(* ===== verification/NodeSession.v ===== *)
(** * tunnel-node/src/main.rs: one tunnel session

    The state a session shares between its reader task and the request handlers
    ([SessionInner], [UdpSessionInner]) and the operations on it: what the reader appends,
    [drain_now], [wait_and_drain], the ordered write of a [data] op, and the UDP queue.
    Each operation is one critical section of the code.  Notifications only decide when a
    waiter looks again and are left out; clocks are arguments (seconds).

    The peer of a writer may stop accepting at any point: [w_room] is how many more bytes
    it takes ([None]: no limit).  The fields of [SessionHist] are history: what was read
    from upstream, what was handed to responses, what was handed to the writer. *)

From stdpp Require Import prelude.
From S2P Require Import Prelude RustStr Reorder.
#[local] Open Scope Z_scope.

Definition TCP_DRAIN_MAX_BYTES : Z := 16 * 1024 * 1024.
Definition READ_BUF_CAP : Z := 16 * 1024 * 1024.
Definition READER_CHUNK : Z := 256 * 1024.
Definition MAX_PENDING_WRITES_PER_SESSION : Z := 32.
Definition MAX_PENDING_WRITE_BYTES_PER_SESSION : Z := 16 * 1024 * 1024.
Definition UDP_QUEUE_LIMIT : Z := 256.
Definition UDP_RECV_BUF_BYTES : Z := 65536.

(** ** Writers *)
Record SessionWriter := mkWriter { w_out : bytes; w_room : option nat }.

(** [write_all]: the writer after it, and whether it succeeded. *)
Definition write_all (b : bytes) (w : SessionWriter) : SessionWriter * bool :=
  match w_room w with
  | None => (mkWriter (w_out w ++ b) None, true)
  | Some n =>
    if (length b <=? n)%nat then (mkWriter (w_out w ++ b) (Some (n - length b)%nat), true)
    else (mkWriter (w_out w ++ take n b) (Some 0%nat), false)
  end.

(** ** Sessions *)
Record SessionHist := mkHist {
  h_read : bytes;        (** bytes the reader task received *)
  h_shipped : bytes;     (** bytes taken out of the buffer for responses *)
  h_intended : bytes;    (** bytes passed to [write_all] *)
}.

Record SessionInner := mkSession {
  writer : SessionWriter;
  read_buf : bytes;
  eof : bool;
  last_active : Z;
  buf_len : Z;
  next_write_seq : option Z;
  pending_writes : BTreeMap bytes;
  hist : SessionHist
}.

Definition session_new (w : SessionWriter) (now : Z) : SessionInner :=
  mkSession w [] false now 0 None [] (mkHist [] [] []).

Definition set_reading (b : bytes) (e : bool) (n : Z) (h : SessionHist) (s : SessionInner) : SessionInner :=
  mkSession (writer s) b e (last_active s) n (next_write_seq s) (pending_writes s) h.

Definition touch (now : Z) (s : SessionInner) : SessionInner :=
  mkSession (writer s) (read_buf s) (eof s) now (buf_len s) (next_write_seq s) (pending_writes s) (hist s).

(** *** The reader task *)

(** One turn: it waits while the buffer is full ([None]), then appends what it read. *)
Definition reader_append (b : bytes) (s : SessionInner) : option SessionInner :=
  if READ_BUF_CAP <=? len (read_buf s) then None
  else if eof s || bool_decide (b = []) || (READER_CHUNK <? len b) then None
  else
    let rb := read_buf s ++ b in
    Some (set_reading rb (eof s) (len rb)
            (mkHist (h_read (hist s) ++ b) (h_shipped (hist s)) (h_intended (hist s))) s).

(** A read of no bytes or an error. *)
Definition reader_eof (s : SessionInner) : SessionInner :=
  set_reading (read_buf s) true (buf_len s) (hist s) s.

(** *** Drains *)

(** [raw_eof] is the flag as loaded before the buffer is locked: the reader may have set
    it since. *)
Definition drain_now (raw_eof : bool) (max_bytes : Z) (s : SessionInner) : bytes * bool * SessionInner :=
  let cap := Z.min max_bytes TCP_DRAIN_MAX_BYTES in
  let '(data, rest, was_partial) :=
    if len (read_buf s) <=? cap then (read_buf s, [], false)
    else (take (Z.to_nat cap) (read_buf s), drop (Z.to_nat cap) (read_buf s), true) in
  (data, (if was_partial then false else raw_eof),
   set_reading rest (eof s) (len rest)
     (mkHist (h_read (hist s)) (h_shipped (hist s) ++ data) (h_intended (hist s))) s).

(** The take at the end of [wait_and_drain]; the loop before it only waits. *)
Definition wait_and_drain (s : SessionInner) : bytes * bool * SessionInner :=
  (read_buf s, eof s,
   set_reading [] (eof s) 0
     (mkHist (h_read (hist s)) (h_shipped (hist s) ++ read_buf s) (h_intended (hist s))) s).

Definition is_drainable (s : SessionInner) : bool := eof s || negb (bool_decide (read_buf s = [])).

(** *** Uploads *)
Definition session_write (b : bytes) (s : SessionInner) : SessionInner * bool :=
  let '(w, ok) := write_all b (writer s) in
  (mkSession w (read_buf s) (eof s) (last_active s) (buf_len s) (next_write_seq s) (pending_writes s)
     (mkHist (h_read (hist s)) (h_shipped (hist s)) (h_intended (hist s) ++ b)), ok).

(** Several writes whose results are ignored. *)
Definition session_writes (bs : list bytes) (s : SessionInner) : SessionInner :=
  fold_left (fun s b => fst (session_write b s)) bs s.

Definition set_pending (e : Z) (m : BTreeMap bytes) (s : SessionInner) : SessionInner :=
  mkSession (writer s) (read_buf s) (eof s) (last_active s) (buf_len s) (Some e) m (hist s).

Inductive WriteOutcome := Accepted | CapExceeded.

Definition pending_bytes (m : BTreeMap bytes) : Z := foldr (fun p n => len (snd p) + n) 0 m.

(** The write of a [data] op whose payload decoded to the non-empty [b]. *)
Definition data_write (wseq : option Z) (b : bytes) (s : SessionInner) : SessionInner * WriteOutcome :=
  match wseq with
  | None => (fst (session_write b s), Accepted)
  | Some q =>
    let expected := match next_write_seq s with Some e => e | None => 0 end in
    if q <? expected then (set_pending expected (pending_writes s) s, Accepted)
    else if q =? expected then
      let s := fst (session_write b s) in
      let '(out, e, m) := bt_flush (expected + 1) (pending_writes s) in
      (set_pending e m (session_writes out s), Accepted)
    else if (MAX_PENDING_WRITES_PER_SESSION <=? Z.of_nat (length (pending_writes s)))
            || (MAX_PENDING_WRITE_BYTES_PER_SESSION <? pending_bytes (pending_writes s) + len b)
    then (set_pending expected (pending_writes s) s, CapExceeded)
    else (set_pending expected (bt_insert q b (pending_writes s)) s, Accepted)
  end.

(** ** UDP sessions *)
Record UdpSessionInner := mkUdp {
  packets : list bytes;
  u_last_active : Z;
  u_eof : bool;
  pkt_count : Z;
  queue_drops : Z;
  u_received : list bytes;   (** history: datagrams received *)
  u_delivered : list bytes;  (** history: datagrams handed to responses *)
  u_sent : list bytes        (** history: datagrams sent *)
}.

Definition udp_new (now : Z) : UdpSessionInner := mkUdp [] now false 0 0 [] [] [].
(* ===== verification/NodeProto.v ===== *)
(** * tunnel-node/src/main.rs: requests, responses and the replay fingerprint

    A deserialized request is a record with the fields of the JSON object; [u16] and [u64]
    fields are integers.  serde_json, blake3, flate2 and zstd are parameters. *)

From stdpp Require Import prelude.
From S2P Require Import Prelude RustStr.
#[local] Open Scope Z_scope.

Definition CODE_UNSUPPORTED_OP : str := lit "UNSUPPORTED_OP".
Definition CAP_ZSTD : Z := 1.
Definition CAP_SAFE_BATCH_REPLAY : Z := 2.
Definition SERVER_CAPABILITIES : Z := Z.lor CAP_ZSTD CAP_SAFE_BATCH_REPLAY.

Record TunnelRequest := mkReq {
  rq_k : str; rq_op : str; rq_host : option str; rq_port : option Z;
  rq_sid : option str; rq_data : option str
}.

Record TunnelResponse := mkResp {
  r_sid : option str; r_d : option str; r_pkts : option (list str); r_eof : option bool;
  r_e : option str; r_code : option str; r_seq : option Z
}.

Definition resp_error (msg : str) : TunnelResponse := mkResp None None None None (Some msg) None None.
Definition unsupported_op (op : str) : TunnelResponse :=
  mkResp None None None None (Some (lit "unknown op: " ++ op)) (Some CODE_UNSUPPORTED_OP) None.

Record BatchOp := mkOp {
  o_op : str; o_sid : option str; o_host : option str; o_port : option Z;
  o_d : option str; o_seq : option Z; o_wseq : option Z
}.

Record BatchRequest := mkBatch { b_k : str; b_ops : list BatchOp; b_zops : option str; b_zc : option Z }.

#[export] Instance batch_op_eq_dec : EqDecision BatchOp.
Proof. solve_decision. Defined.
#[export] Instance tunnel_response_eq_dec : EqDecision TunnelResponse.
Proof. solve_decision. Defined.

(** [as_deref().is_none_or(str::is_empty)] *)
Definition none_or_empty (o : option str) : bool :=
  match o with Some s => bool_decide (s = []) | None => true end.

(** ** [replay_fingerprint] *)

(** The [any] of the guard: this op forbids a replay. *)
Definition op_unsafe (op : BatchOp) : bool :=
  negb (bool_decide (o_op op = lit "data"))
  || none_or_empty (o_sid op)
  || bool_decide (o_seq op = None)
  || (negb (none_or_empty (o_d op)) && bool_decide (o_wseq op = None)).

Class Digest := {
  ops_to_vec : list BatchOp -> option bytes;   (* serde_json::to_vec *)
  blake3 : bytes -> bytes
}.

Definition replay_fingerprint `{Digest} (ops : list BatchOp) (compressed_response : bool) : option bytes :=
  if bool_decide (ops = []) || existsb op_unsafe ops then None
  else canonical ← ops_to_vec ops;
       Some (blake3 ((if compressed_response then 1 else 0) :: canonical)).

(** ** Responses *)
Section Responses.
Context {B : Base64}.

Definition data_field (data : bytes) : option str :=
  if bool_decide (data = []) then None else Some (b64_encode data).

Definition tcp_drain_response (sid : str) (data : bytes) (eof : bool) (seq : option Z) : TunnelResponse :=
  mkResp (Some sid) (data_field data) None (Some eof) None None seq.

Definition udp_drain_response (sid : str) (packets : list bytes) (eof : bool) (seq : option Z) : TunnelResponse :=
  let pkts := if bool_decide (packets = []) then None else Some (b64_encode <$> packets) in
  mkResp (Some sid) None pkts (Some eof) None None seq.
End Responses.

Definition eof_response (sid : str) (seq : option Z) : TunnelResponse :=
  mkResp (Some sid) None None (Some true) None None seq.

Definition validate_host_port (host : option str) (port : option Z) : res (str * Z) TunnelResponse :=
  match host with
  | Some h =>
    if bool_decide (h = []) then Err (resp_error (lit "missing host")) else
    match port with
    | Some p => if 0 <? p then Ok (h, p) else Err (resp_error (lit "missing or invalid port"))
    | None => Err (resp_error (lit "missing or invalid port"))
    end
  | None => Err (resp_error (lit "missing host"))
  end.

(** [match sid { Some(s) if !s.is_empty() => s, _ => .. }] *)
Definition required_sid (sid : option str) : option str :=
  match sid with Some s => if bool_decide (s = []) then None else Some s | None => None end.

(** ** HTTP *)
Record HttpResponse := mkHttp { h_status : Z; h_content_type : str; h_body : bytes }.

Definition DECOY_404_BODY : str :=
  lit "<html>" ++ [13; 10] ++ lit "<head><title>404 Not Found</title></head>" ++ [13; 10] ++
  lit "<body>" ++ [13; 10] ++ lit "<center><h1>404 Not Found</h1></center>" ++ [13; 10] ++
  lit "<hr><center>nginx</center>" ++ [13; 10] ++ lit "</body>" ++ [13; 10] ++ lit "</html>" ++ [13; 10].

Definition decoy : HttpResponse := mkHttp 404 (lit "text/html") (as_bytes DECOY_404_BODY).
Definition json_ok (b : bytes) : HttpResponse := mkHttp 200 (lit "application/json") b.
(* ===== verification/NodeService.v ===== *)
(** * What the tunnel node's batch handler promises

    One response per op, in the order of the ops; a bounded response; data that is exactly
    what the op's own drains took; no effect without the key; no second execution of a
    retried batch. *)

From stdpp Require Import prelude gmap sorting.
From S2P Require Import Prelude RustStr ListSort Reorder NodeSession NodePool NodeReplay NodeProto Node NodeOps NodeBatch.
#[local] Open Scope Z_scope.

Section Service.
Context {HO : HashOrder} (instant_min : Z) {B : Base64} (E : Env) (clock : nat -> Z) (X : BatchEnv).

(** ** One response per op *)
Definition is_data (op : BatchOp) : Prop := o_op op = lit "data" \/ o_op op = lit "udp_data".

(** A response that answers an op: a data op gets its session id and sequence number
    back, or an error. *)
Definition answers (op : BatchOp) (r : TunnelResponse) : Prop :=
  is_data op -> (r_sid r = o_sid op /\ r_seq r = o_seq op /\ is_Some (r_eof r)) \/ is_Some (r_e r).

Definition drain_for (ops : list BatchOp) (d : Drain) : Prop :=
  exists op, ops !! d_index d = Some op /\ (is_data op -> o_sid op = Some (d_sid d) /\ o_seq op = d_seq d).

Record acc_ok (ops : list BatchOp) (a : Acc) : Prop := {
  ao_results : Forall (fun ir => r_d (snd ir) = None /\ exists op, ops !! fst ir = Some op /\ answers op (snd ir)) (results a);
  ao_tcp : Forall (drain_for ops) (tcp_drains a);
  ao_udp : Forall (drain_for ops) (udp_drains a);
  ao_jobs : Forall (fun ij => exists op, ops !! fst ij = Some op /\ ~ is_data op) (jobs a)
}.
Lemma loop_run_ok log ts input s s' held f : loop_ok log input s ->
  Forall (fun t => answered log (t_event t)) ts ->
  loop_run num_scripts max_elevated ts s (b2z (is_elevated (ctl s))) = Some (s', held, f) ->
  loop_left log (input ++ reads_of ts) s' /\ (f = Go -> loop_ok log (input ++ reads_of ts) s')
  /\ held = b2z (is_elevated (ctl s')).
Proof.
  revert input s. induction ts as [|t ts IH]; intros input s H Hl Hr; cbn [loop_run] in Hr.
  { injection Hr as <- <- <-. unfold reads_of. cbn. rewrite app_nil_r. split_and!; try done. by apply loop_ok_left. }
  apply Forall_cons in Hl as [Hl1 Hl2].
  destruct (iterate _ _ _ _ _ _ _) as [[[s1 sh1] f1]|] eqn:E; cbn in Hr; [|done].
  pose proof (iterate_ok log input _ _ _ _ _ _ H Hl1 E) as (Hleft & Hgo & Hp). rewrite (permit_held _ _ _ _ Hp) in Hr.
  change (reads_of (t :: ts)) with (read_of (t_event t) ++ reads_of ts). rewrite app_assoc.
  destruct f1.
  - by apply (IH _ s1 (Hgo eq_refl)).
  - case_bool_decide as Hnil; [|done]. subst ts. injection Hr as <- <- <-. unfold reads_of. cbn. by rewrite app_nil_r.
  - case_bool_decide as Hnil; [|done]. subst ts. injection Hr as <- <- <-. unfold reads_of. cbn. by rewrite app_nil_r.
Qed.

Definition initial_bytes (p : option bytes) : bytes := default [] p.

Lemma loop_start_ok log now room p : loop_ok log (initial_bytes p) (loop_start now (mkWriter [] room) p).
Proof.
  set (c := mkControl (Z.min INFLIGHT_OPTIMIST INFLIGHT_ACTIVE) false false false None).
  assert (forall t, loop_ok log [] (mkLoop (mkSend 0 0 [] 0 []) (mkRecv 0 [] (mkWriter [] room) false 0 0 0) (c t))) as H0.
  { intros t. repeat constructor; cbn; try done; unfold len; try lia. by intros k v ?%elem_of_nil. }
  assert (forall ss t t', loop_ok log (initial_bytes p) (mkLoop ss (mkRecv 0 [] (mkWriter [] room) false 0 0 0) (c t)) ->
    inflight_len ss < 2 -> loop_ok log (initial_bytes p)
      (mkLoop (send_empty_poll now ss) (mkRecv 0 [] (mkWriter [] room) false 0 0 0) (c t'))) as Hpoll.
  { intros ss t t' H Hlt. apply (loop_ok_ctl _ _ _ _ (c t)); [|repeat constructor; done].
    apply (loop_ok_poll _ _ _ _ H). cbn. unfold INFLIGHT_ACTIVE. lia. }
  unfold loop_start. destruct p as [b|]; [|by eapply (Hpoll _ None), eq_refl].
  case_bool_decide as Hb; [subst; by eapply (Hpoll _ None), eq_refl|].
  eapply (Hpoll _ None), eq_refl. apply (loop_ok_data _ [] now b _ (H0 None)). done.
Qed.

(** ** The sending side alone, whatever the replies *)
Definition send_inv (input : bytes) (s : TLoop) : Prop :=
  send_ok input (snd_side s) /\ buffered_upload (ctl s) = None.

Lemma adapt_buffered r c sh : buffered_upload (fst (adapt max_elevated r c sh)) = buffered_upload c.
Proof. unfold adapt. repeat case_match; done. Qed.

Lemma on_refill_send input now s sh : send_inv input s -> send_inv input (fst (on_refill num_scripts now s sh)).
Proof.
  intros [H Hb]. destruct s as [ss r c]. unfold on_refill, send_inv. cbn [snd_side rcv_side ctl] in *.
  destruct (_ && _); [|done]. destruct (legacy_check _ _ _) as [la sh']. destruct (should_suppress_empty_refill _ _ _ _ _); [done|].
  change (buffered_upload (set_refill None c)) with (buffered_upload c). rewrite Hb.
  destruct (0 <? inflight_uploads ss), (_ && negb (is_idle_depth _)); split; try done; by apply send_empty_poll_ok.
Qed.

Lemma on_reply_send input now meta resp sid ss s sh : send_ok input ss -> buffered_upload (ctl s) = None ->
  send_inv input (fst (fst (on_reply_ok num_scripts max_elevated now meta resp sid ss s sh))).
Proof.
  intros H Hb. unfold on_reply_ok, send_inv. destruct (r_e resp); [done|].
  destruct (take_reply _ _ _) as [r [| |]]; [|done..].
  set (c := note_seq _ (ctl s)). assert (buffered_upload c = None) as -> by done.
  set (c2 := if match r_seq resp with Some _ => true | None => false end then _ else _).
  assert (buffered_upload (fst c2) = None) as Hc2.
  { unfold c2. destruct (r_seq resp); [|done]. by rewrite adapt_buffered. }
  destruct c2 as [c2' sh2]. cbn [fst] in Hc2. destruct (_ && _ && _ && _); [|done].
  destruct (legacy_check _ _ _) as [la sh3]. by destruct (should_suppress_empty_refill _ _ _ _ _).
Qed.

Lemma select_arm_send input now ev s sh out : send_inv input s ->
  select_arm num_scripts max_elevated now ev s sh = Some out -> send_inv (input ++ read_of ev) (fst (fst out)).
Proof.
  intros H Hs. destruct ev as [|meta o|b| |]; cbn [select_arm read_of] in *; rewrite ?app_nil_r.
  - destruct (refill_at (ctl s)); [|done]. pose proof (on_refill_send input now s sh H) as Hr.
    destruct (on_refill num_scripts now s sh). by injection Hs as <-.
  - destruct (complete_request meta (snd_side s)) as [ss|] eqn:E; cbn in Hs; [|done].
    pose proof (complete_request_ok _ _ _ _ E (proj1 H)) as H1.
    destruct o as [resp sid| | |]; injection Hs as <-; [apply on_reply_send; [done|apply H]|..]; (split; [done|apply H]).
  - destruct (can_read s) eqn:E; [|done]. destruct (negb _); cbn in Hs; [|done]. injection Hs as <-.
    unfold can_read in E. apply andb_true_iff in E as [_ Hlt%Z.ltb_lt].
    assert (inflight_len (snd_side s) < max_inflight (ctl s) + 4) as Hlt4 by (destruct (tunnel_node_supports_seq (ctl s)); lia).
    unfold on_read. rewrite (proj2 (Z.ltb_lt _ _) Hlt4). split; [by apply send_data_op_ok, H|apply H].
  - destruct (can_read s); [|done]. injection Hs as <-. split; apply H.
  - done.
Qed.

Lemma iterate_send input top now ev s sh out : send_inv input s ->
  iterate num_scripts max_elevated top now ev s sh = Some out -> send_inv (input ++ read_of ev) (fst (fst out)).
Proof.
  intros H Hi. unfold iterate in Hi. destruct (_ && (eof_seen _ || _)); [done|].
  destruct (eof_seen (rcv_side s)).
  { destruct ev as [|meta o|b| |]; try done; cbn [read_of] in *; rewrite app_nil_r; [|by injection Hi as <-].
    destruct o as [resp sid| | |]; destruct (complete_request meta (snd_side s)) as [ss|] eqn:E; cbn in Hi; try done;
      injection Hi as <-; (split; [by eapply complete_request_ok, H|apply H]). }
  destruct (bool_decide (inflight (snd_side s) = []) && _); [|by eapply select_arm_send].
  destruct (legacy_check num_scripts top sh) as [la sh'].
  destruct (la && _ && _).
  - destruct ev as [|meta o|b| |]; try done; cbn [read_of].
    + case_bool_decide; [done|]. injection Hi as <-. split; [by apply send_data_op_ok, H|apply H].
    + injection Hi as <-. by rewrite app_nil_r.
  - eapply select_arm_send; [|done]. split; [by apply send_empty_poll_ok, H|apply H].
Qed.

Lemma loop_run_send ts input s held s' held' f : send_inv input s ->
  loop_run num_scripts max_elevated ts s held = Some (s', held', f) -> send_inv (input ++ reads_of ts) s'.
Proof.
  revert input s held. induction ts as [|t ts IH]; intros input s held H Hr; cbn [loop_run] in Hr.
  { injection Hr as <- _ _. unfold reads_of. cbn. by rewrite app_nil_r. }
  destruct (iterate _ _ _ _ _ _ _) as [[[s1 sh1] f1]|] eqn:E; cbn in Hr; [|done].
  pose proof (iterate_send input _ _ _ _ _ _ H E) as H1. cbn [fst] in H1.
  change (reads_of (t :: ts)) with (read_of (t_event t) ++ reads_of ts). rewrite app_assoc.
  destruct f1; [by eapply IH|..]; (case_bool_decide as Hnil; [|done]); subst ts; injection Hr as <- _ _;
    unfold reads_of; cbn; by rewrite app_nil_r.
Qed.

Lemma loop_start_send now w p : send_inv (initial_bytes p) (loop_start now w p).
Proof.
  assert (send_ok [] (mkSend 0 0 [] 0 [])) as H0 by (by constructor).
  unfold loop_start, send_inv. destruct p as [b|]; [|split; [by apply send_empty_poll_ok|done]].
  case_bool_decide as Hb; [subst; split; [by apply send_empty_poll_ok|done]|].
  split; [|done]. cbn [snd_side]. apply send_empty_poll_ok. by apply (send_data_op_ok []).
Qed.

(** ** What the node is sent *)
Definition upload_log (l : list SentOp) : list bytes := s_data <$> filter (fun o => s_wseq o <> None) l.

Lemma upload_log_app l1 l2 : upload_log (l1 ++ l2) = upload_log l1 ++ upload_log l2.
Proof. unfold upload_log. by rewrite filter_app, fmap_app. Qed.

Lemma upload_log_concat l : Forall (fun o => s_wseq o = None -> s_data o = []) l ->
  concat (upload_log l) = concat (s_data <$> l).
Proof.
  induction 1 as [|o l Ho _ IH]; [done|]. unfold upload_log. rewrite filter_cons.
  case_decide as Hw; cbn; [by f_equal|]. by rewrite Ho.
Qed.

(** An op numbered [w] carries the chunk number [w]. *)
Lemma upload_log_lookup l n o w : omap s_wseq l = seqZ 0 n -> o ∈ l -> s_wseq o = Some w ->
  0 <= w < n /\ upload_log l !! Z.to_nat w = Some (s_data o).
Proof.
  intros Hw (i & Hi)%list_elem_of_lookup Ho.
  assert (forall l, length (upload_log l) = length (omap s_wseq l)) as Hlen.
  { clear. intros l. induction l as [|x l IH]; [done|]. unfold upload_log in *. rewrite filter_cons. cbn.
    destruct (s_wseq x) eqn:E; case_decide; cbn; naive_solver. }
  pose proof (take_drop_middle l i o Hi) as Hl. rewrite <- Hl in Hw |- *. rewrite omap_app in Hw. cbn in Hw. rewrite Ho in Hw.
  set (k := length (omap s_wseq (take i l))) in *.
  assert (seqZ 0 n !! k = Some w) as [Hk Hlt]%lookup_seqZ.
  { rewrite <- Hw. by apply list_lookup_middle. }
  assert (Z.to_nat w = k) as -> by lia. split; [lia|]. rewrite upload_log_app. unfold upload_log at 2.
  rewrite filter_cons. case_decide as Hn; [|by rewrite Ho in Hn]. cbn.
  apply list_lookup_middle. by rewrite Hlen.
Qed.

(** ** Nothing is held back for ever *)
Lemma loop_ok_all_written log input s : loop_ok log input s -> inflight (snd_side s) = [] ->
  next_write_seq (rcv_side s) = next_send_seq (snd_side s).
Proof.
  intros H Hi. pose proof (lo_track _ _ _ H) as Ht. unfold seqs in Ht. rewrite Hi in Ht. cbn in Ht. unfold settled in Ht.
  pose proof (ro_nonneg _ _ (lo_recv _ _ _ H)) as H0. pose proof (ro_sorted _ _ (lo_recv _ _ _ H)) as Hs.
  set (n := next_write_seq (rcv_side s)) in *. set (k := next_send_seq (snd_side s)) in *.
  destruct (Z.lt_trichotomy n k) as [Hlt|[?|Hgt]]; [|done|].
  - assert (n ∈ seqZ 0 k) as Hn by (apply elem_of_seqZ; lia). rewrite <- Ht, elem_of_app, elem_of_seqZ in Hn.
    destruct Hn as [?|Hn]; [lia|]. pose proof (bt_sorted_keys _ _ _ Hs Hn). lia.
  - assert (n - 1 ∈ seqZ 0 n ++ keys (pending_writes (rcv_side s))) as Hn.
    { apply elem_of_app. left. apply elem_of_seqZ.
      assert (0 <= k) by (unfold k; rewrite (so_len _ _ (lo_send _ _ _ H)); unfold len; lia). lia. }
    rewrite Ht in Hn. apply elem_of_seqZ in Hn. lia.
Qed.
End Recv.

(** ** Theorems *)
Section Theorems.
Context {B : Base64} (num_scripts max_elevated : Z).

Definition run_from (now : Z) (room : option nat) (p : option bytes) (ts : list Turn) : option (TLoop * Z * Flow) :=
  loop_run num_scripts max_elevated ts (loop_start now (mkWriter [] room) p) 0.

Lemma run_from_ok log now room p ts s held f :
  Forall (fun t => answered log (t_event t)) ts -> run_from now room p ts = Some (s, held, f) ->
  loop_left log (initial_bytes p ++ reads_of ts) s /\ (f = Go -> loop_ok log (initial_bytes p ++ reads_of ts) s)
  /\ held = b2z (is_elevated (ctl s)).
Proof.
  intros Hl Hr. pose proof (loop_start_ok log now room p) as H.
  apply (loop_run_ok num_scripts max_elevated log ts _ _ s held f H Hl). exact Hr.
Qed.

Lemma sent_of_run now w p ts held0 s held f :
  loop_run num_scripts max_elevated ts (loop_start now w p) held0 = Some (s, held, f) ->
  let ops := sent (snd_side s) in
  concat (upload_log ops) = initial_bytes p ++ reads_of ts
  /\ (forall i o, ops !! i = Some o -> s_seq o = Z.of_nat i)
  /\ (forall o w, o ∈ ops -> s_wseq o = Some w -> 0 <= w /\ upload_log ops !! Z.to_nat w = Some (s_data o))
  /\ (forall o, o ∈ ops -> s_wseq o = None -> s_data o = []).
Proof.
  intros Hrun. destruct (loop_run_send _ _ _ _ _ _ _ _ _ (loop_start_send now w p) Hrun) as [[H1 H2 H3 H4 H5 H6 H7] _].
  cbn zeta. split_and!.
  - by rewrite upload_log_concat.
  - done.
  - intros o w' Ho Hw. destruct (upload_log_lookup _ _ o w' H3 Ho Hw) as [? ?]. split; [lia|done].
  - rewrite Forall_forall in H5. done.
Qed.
-=-=-=-=-
Assignment |
Keep to the lines above, from the first one through the line where "waiter looks again" appears, and copy them exactly.

Solution to this problem |
(* ===== verification/NodeSession.v ===== *)
(** * tunnel-node/src/main.rs: one tunnel session

    The state a session shares between its reader task and the request handlers
    ([SessionInner], [UdpSessionInner]) and the operations on it: what the reader appends,
    [drain_now], [wait_and_drain], the ordered write of a [data] op, and the UDP queue.
    Each operation is one critical section of the code.  Notifications only decide when a
    waiter looks again and are left out; clocks are arguments (seconds).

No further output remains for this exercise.